Abstract

Multiple Myeloma (MM) is the second most prevalent haematological disorder in the US with great recent progress propelled by various technological and therapeutic advances. Nevertheless, the complexity of MM genomes remains inadequately characterized. We have combined high-resolution (44K Agilent) array comparative genomic hybridization (aCGH) and gene expression data with clinical outcomes in an initial attempt at indexing genomic complexity in MM and its clinical implication in 100 MM patients. We enumerated the Number of Aberrations per Tumor (NAPT) as defined by the ADM-1 algorithm available within CGH Analytics. There appear to be no difference in degree of genetic complexity between hyperdiploid and non-hyperdiploid myeloma.

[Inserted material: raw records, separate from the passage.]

(** [encodeCore]: the full groups, then in the final block the symbols [last]
    makes of the one or two bytes left over. *)
Definition encode_with (table : list Z) (last : list Z -> res (list Z)) (src dst : list Z)
  (isFinalBlock : bool) : res encoded :=
  let fullGroups := (length src / 3)%nat in
  let remainder := (length src mod 3)%nat in
  r <- encode_groups table fullGroups src dst 0 0 ;;
  match r with
  | inl e => Ok e
  | inr (src, e) =>
      if negb isFinalBlock && Nat.ltb 0 remainder then
        Ok (encoded_of NeedMoreData (e_consumed e) (e_written e) (e_dst e))
      else if isFinalBlock && Nat.ltb 0 remainder then
        g <- last src ;;
        if zlen dst - e_written e <? zlen g then
          Ok (encoded_of DestinationTooSmall (e_consumed e) (e_written e) (e_dst e))
        else
          d <- puts (e_dst e) (e_written e) g ;;
          Ok (encoded_of Done (e_consumed e + remainder) (e_written e + zlen g) d)
      else Ok e
  end.

(** The work of the encoders in place: the last pack first, then the full packs
    backwards. *)
Definition encode_in_place (table : list Z) (last : list Z -> res (list Z)) (buffer : list Z)
  (dataLength : Z) : res (list Z) :=
  let fullGroups := Z.quot dataLength 3 in
  let remainder := Z.rem dataLength 3 in
  let dstOff := fullGroups * 4 in
  buf <- (if remainder =? 1 then
            b0 <- get buffer (fullGroups * 3) ;;
            g <- last [b0] ;; puts buffer dstOff g
          else if remainder =? 2 then
            b0 <- get buffer (fullGroups * 3) ;;
            b1 <- get buffer (fullGroups * 3 + 1) ;;
            g <- last [b0; b1] ;; puts buffer dstOff g
          else Ok buffer) ;;
  encode_groups_in_place table (Z.to_nat fullGroups) buf.

(** ** Decoding *)

(** The locals the decoders share: the cursors, the sextets of the quantum being
    read, where a failed decode reports its cursor, and the out parameters. *)
Record locals := locals_of {
  si : Z; di : Z; vals : list Z; valCount : nat;
  failCursor : Z; consumed : Z; written : Z
}.

Definition start : locals := locals_of 0 0 [0; 0; 0; 0] 0 0 0 0.

(** What [decodeCore] returns. *)
Record decoded (M : Type) := decoded_of {
  d_status : OperationStatus; d_consumed : Z; d_written : Z; d_mem : M
}.
Arguments decoded_of {M}.
Arguments d_status {M}.
Arguments d_consumed {M}.
Arguments d_written {M}.
Arguments d_mem {M}.

(** ** What the memories promise *)

(** [after m out]: the memory [m] once the bytes [out] have been written from
    the start of the destination.  A source index not yet reached by the
    output still reads the source. *)
Class MemoryLaws (M : Type) `{Memory M} := {
  source_of : M -> list Z;
  room : M -> Z;
  after : M -> list Z -> M;
  after_nil m : after m [] = m;
  read_after m out i c : (length out <= i)%nat -> source_of m !! i = Some c ->
    read (after m out) i = Ok c;
  write_after m out b : zlen out < room m ->
    write (after m out) (zlen out) b = Ok (after m (out ++ [b]))
}.
Lemma insertLast_ok w a this xs v x val : wf w a ->
  seqs a !! this = Some (xs, v) -> cells a !! x = Some (val, None) -> Z.of_nat (S (length xs)) < 2 ^ 31 ->
  attaches w a this (length xs) x (insertLast w this x).
Proof.
  intros Hwf Hs Hx Hsz. pose proof (wf_detached _ _ Hwf _ _ Hx) as Hxn.
  pose proof (wf_list_at _ _ _ _ _ Hwf Hs) as Hl. pose proof (detached_not_in _ _ _ _ _ _ _ Hwf Hs Hx) as Hxs.
  pose proof (header_insert_at (length xs) x xs (bump v) ltac:(lia)) as Hh.
  pose proof (lookup_ge_None_2 xs (length xs) ltac:(lia)) as Hend. rewrite Hend in Hh.
  unfold insertLast. rewrite (the_at _ _ _ Hl), bind_Ok. cbn [header tail_ fst snd].
  rewrite (wf_last _ _ Hwf _ _ _ Hs), last_before. destruct (before xs (length xs)) as [y|] eqn:Hy.
  - assert (Hyx : y <> x) by (intros ->; by eapply Hxs, before_elem).
    destruct (wf_member_elem _ _ Hwf _ _ _ _ Hs (before_elem _ _ _ Hy)) as (vy & Hyc).
    destruct (wf_node _ _ Hwf _ _ _ Hyc) as (ny & py & Hyn).
    run. erewrite count_by_at; [|known|cbn; lia]. run.
    eapply attaches_at; try done.
    + unfold linked_in. rewrite Hend, Hy. same_store.
    + rewrite Hh. same_store.
  - run. erewrite count_by_at; [|known|cbn; lia]. run.
    eapply attaches_at; try done.
    + unfold linked_in. rewrite Hend, Hy. same_store.
    + rewrite Hh. same_store.
Qed.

Generally, t(11;14) have low NAPT whereas D2 tumors have high NAPT. Amongst the high-risk genetic subtypes, tumors with maf translocations have relatively low NAPT whereas t(4;14) have high NAPT. Whilst a Multivariate Cox Proportional Hazards regression of survival outcome showed little statistical support for popular indicators such as ploidy and TC classification, results for NAPT were considerably more encouraging (p~ 0.07, median survival of 40 months in low complexity vs 18 months in high). Log-rank tests further supported prognosis based on NAPT independent of clinical status and ploidy. To characterize complexity, we clustered aCGH profiles by clinical status, ploidy and TC classification. Clear patterns of aggregation and recurrent aberration were observed suggesting that they were possibly instrument to aberrant gene expression. Indeed, expression of a large proportion of genes approximately 2Mb of the recurrent breakpoints varied significantly between patients carrying aberrations vis-a-viz others that did not. Comparison against known gene sets showed an enrichment for cell-cycle and apoptosis genes. We are presently characterizing several such breakpoint-associated genes for their functional significance.